■ TASK DIRECTIONS: Your answer should be the lines below from the one holding "- intros t." through the one holding "pose proof (symbols_le", copied exactly and with nothing else.

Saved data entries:

-*-*-

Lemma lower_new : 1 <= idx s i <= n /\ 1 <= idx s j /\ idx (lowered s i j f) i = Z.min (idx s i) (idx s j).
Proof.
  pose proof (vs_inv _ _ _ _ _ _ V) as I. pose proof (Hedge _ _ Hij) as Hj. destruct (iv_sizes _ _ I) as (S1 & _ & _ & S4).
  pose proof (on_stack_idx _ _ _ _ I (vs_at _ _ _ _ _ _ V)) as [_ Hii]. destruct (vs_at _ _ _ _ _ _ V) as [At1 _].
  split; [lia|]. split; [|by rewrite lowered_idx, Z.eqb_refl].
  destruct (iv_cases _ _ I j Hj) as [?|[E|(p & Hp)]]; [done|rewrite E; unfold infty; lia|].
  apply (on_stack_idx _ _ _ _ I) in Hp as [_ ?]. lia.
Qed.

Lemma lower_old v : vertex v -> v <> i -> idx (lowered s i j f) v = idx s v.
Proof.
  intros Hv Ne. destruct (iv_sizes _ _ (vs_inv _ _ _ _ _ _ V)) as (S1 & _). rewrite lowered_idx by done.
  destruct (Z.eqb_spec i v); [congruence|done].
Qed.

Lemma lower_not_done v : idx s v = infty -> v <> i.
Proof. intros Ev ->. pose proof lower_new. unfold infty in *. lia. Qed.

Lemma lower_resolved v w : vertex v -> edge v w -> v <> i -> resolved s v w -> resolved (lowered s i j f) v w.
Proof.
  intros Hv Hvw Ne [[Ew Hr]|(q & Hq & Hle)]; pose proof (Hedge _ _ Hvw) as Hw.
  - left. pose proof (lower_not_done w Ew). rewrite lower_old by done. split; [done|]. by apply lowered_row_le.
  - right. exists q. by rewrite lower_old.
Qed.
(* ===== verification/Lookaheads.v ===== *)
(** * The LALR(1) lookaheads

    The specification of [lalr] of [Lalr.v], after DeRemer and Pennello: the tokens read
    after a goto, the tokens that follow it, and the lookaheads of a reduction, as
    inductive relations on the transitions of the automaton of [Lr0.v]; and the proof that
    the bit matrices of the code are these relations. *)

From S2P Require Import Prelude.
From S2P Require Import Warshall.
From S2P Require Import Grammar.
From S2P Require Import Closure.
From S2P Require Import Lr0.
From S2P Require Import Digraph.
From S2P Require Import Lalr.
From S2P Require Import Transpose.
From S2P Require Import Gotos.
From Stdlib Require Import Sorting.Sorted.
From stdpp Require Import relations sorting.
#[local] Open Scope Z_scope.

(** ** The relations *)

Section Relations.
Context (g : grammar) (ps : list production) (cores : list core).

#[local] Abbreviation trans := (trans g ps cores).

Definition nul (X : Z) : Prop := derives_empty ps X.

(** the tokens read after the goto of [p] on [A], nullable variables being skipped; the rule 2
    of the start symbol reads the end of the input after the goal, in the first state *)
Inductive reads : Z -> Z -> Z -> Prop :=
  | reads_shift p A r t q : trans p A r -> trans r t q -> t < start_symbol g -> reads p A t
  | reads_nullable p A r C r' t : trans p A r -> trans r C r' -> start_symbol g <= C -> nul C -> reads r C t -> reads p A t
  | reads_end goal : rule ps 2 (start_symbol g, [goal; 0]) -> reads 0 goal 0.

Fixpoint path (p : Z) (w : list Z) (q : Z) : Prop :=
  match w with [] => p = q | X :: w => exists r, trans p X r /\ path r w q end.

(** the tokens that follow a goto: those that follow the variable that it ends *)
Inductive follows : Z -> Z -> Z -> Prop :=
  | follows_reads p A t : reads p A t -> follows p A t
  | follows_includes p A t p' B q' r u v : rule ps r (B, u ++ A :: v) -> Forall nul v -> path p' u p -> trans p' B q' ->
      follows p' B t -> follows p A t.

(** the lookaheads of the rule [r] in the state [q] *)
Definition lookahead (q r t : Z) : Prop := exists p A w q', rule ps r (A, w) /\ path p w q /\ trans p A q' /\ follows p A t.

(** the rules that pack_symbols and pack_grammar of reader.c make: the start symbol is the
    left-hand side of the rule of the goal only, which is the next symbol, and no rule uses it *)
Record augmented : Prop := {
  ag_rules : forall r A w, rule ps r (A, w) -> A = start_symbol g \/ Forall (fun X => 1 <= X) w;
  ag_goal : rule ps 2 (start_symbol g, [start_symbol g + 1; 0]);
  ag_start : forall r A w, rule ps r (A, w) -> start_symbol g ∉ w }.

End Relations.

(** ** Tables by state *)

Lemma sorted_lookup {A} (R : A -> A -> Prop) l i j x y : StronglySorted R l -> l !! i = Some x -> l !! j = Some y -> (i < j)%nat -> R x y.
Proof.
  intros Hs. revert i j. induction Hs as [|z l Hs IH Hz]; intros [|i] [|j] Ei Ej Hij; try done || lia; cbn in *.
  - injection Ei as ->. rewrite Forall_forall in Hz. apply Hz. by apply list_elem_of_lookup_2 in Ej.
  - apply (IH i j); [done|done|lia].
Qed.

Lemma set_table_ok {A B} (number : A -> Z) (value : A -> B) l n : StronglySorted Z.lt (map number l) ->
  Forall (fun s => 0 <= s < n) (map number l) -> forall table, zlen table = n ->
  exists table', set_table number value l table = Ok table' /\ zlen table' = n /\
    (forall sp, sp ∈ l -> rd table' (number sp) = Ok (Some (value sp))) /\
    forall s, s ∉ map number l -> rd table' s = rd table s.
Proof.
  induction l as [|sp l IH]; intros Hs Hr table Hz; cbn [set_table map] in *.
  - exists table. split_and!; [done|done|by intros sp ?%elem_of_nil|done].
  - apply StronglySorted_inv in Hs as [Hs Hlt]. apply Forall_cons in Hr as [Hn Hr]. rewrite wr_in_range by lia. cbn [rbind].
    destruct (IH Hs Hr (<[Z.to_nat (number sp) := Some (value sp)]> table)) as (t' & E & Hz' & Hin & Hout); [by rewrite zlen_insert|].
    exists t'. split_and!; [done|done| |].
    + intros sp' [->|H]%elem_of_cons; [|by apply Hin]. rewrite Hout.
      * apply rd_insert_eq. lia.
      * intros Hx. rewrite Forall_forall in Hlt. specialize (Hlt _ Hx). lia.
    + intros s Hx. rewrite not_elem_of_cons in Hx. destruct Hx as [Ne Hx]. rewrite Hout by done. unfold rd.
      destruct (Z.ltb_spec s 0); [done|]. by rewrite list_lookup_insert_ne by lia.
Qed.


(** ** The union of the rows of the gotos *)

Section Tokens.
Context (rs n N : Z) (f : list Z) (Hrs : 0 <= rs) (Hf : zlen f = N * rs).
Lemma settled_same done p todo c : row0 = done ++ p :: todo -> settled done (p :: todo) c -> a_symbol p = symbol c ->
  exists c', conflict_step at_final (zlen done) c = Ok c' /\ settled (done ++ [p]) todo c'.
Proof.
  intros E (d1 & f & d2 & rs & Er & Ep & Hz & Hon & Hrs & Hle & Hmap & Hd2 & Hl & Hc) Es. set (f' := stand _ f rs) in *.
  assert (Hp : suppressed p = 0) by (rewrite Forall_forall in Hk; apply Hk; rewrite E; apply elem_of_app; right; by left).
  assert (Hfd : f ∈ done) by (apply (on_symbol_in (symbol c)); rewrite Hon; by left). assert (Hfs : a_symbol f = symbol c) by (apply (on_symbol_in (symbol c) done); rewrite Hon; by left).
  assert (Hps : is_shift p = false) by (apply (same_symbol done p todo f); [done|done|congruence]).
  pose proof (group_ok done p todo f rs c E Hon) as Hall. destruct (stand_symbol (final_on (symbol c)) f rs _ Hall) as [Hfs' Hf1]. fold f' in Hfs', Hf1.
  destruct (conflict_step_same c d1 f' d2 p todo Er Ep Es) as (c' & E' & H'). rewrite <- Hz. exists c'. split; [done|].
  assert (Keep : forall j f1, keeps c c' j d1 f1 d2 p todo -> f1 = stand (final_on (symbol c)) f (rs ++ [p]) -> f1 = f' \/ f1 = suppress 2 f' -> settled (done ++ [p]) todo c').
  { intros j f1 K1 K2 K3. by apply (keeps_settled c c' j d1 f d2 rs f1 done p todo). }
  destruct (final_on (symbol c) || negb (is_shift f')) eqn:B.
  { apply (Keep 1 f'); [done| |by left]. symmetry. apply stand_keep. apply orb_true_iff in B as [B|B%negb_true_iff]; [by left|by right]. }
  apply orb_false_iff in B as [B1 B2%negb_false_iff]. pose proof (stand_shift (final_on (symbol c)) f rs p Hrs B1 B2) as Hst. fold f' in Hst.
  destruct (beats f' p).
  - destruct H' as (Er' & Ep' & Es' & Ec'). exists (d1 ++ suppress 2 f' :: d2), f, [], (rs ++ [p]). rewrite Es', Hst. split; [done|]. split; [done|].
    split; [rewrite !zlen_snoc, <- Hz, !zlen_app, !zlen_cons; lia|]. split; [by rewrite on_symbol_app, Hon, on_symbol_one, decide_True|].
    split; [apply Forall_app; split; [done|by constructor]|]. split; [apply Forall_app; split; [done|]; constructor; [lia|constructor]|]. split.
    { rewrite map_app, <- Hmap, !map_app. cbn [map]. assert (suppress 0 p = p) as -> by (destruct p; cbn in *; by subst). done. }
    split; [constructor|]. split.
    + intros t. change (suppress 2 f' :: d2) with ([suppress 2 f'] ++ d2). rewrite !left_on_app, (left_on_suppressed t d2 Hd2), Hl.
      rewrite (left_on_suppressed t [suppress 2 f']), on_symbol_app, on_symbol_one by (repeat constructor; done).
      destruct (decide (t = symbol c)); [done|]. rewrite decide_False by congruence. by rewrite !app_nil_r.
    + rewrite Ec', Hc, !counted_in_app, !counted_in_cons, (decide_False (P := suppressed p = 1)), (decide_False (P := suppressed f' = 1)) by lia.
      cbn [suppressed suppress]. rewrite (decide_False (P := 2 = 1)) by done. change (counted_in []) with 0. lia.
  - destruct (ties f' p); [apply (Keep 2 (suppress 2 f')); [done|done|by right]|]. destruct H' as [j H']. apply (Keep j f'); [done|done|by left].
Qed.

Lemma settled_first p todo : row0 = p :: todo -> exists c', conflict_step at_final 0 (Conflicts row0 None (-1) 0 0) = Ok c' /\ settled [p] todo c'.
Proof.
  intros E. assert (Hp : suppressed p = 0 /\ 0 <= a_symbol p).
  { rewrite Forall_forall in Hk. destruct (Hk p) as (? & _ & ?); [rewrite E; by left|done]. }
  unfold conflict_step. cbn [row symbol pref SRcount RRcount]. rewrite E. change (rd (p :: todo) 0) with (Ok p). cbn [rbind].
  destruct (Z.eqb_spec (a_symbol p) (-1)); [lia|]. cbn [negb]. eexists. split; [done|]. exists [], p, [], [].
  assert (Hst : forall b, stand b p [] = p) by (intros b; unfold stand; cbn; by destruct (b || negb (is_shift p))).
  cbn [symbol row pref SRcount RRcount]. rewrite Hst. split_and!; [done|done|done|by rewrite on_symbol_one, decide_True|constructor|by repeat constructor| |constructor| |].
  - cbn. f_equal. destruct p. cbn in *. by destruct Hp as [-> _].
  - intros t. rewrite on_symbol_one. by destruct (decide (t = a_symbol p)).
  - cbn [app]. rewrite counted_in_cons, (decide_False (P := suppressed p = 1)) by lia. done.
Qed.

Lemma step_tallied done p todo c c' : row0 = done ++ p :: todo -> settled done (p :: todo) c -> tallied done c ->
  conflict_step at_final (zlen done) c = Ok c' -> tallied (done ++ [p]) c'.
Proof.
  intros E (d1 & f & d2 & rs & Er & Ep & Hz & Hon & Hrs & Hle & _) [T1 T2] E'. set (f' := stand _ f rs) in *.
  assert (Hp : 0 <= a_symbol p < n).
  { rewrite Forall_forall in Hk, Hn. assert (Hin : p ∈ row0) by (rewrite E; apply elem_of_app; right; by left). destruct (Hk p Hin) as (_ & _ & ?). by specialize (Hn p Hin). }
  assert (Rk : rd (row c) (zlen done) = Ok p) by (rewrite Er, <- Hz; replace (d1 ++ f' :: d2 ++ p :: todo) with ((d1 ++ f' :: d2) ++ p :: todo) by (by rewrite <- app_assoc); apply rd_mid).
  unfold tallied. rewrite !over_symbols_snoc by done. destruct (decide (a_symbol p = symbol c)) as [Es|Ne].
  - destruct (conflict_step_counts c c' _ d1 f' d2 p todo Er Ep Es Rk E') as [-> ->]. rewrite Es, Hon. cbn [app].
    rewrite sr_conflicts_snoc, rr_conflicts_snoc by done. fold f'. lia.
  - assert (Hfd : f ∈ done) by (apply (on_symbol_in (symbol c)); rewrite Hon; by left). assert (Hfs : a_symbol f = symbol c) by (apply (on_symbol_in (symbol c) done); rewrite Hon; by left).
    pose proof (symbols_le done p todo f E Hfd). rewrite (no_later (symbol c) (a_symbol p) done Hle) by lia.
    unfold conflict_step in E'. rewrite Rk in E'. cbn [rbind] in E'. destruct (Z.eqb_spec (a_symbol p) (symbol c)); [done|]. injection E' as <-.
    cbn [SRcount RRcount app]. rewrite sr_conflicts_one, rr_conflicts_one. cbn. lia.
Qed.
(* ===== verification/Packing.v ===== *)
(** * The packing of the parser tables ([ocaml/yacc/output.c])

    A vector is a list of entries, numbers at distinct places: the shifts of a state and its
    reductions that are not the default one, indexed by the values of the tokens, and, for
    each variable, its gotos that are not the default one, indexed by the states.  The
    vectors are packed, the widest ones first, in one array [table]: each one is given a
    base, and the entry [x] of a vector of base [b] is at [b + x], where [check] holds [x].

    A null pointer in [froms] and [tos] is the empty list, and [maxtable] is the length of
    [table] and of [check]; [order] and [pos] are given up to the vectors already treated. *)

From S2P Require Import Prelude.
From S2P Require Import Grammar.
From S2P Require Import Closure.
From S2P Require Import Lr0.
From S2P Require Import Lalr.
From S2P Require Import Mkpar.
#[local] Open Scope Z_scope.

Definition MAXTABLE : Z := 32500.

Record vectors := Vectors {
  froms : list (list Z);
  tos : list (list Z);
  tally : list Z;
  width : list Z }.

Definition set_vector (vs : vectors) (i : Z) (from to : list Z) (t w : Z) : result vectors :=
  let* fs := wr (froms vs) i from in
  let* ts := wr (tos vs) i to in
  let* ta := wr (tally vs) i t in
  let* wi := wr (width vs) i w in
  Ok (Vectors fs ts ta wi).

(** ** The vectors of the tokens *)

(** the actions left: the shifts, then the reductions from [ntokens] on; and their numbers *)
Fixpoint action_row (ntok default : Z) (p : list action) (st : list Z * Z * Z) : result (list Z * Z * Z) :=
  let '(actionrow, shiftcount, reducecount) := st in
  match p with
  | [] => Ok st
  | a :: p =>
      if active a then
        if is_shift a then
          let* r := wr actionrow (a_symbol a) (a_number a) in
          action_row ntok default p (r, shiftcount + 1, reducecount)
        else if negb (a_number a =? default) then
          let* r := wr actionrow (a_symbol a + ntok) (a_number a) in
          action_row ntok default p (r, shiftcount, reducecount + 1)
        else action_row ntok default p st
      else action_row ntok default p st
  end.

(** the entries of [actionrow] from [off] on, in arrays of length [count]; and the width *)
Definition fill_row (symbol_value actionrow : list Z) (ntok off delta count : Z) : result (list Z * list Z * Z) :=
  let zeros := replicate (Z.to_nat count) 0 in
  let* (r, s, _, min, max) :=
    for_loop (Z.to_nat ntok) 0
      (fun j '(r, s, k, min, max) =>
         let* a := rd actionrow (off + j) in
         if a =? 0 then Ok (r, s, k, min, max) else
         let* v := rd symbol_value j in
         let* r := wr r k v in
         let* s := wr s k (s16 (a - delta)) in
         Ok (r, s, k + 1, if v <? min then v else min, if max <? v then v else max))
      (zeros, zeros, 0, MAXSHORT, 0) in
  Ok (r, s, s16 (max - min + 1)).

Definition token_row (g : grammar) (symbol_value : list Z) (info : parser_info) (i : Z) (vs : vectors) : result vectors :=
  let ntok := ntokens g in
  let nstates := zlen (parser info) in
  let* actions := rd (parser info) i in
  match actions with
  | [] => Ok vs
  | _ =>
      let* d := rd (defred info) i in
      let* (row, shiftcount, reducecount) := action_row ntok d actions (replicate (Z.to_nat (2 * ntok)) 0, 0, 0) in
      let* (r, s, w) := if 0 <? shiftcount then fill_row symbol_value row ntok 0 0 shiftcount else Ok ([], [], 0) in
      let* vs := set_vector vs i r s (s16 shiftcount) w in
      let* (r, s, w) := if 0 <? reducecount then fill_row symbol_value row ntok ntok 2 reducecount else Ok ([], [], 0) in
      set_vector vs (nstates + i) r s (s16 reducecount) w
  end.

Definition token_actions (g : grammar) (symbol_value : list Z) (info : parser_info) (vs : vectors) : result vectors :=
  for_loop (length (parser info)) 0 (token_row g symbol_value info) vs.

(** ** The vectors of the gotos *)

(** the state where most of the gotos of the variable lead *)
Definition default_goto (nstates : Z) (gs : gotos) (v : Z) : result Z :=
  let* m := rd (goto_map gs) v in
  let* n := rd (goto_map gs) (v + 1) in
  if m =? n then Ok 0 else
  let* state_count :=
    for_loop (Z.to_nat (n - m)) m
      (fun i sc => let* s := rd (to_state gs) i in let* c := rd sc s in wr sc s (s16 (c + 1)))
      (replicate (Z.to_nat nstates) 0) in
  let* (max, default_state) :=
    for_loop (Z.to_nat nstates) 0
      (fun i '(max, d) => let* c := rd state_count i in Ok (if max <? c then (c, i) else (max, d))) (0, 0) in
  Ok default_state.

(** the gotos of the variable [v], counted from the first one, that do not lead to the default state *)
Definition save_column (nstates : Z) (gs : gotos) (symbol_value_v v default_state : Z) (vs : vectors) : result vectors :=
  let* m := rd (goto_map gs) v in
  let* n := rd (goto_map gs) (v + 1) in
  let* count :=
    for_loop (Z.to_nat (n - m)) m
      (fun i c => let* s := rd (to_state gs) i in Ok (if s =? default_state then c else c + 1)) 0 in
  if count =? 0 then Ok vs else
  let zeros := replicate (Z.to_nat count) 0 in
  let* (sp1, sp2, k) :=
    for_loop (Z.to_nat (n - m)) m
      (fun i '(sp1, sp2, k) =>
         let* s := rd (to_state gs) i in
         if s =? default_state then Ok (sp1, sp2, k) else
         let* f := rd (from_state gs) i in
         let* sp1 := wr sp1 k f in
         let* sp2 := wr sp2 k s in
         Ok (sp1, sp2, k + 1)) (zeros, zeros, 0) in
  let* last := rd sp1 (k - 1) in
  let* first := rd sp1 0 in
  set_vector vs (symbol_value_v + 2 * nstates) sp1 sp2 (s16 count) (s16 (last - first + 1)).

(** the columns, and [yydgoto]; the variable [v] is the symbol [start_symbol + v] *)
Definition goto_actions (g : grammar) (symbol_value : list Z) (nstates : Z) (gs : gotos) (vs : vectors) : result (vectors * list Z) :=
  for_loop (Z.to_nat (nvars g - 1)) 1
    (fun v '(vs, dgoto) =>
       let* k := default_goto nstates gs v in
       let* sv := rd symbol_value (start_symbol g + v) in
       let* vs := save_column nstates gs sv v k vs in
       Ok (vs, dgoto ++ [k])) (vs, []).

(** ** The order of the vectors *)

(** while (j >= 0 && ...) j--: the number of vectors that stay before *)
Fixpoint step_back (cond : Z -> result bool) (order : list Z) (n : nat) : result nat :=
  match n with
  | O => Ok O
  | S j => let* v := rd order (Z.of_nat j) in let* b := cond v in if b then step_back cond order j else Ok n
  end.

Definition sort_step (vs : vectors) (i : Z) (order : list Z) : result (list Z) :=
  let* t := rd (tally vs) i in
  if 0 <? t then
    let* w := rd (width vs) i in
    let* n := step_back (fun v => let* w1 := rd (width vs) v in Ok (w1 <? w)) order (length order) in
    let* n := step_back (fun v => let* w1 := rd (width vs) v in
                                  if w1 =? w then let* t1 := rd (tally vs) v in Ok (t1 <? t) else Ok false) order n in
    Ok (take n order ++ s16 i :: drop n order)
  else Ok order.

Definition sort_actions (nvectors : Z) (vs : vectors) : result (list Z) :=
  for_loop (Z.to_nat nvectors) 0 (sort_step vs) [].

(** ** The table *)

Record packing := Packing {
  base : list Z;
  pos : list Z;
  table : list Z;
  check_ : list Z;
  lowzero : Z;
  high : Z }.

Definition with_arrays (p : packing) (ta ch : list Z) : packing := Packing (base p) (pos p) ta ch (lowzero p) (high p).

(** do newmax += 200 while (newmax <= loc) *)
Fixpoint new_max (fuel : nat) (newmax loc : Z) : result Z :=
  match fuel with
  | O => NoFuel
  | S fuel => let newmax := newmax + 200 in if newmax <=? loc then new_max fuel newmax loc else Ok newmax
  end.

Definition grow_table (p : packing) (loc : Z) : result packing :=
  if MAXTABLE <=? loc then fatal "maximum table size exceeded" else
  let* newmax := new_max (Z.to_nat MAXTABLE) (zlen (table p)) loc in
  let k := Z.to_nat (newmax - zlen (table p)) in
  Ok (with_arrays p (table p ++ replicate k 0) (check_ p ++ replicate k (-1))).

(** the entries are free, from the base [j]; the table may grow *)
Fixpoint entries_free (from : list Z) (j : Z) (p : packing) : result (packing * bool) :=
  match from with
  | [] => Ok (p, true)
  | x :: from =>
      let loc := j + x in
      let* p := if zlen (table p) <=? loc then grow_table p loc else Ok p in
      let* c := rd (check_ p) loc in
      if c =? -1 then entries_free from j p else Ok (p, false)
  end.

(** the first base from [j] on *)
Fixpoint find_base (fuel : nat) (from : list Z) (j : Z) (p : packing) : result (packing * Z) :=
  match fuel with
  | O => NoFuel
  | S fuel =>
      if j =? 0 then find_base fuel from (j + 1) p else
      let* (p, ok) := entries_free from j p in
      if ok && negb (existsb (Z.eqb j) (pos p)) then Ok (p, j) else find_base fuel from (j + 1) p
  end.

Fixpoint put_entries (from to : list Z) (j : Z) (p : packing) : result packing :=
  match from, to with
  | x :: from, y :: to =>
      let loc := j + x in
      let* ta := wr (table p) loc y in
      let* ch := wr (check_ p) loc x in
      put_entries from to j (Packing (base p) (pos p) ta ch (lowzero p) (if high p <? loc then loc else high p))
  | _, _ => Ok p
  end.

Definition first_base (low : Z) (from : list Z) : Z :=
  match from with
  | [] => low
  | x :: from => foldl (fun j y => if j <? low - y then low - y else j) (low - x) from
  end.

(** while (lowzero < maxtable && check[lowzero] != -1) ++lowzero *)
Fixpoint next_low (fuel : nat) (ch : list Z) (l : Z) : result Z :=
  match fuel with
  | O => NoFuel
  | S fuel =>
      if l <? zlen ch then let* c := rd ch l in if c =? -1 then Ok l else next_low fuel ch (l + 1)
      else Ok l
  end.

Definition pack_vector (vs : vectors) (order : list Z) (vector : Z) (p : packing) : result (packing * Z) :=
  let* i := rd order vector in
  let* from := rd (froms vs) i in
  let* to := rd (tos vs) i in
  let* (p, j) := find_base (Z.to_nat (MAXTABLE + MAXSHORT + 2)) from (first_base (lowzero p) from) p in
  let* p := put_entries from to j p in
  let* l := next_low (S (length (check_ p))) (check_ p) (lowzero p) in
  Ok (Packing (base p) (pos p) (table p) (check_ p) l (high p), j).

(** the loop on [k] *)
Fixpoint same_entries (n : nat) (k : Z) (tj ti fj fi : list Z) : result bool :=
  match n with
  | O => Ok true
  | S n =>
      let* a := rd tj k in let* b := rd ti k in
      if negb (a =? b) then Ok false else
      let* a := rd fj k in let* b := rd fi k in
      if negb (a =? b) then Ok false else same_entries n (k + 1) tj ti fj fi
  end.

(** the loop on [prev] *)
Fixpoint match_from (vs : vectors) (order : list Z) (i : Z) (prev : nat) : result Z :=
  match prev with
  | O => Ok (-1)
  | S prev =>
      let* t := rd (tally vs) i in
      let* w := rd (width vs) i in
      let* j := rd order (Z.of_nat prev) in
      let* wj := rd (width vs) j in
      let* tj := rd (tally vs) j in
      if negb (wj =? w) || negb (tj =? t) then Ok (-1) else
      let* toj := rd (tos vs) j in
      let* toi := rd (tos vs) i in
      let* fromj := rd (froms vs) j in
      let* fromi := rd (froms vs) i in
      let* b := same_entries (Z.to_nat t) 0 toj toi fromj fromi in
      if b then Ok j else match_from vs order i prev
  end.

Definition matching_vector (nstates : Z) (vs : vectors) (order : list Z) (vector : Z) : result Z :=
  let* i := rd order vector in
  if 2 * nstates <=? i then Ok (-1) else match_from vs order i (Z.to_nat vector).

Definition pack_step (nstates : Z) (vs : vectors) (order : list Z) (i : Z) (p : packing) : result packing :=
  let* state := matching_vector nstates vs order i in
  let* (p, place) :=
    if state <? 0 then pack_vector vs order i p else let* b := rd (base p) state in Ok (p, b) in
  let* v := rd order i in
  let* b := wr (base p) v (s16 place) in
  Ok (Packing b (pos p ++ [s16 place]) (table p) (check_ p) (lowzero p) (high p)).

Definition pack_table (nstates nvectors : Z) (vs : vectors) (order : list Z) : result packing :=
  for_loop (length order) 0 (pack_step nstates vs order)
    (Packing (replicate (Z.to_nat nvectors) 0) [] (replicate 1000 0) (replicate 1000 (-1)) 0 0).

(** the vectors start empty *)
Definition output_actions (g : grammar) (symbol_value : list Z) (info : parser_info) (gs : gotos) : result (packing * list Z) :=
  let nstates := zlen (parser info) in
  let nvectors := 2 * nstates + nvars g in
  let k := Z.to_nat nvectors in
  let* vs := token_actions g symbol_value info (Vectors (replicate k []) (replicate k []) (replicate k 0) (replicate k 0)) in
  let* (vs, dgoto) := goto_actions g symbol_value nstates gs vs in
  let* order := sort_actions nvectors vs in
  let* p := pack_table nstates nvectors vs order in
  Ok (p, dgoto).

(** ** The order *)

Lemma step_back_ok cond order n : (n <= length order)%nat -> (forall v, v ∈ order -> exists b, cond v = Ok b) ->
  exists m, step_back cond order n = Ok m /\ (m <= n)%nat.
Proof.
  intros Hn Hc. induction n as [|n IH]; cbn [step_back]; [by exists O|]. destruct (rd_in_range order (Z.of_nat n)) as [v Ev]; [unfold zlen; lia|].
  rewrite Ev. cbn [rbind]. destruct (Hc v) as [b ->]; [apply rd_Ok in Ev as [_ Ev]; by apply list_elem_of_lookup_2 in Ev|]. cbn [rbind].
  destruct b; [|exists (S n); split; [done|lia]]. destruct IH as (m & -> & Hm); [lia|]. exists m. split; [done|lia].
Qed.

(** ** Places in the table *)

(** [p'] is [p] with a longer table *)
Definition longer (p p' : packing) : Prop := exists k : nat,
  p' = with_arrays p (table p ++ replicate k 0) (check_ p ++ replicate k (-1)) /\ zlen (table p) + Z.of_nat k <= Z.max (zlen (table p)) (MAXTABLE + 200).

-*-*-

■ FINAL ANSWER:
  - intros t. rewrite on_symbol_one. by destruct (decide (t = a_symbol p)).
  - cbn [app]. rewrite counted_in_cons, (decide_False (P := suppressed p = 1)) by lia. done.
Qed.

Lemma step_tallied done p todo c c' : row0 = done ++ p :: todo -> settled done (p :: todo) c -> tallied done c ->
  conflict_step at_final (zlen done) c = Ok c' -> tallied (done ++ [p]) c'.
Proof.
  intros E (d1 & f & d2 & rs & Er & Ep & Hz & Hon & Hrs & Hle & _) [T1 T2] E'. set (f' := stand _ f rs) in *.
  assert (Hp : 0 <= a_symbol p < n).
  { rewrite Forall_forall in Hk, Hn. assert (Hin : p ∈ row0) by (rewrite E; apply elem_of_app; right; by left). destruct (Hk p Hin) as (_ & _ & ?). by specialize (Hn p Hin). }
  assert (Rk : rd (row c) (zlen done) = Ok p) by (rewrite Er, <- Hz; replace (d1 ++ f' :: d2 ++ p :: todo) with ((d1 ++ f' :: d2) ++ p :: todo) by (by rewrite <- app_assoc); apply rd_mid).
  unfold tallied. rewrite !over_symbols_snoc by done. destruct (decide (a_symbol p = symbol c)) as [Es|Ne].
  - destruct (conflict_step_counts c c' _ d1 f' d2 p todo Er Ep Es Rk E') as [-> ->]. rewrite Es, Hon. cbn [app].
    rewrite sr_conflicts_snoc, rr_conflicts_snoc by done. fold f'. lia.
  - assert (Hfd : f ∈ done) by (apply (on_symbol_in (symbol c)); rewrite Hon; by left). assert (Hfs : a_symbol f = symbol c) by (apply (on_symbol_in (symbol c) done); rewrite Hon; by left).
    pose proof (symbols_le done p todo f E Hfd). rewrite (no_later (symbol c) (a_symbol p) done Hle) by lia.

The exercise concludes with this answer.